Integrated extension functions need to be registered in the Saxon Configuration. You can do this via the API, or (in Saxon-PE and Saxon-EE) via the configuration file. This means that in Saxon Home Edition it is not possible to use integrated extension functions when running from the standard command line interface.

The old way of binding extension functions ("reflexive extension functions"), by mapping the namespace URI of the function name to a Java class, is not available in Saxon Home Edition. Also, it has changed so that by default, it only recognizes namespaces using the recommended format java:full.class.name. If you need to recognize arbitrary namespaces ending in the Java class name (as allowed in previous releases on XSLT, but not XQuery), find the JavaExtensionLibrary by calling Configuration.getExtensionBinder("java"), and on this object call setStrictJavaUriFormat(false).

The ExtensionFunctionFactory (which can be used to change the details of the calling mechanism for reflexive extension functions, for example to perform diagnostic tracing) is now set as a property of the JavaExtensionFunctionLibrary or DotNetExtensionFunctionLibrary, rather than directly via the Configuration.

Under .NET, if an extension function expects a value of type XdmAtomicValue, it is now possible for the calling XPath expression to supply a node; the node will be automatically atomized.

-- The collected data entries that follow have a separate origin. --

(* tool/engine.rs ToolEngine::register_provider *)
Definition register_provider (descriptor : CapabilityProviderDescriptor) : ToolM unit :=
  lift_result Te_Validation (CapabilityProviderDescriptor_validate descriptor) ;;
  e ← get_state;
  fail_when (provider_exists (pd_id descriptor) e) (Te_DuplicateProvider (pd_id descriptor)) ;;
  fail_when (TOOL_PROVIDERS_MAX <=? N.of_nat (size (te_providers e)))
    Te_ProviderCapacityExceeded ;;
  let descriptor := descriptor <| pd_capabilities ::= sort_by cd_id |> in
  modify_state (λ e, e <| te_providers ::= <[pd_id descriptor := descriptor]> |>) ;;
  tool_bump_revision ;;
  emit_audit None
    (Audit_ProviderRegistered (pd_id descriptor) (pd_owner descriptor)
       (len (pd_capabilities descriptor))).

(* tool/engine.rs ToolEngine::detach_provider_runtime *)
Definition detach_provider_runtime (provider_id : ToolProviderId) : ToolM N :=
  e ← get_state;
  fail_when (negb (provider_exists provider_id e)) (Te_UnknownRuntimeProvider provider_id) ;;
  let targets := active_requests_where
    (λ _ request, bool_decide (aq_provider_id request = provider_id)) e in
  each detach_request_from_provider targets ;;
  e ← get_state;
  let retained_effect_count := len (te_effects e) in
  let kept := retain (λ effect, negb (bool_decide (cf_provider_id effect = provider_id)))
                (te_effects e) in
  modify_state (λ e, e <| te_effects := kept |>) ;;
  let purged_effect_count := retained_effect_count - len kept in
  (if (0 <? len targets) || (0 <? purged_effect_count) then tool_bump_revision else mret tt) ;;
  mret (len targets).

The factory mechanism for handling XSLT extension instruction namespaces has changed. Previously it was required that the namespace URI should end in the Java class name of a class implementing the ExtensionElementFactory interface. It is now possible to use any namespace URI you like. The namespace you choose must be associated with the name of the ExtensionElementFactory class in the Configuration, which you can do programmatically by calling Configuration.setExtensionElementNamespace(), or from the configuration file. Element extensibility is not available in Saxon Home Edition, which also means that the SQL extensions are not available.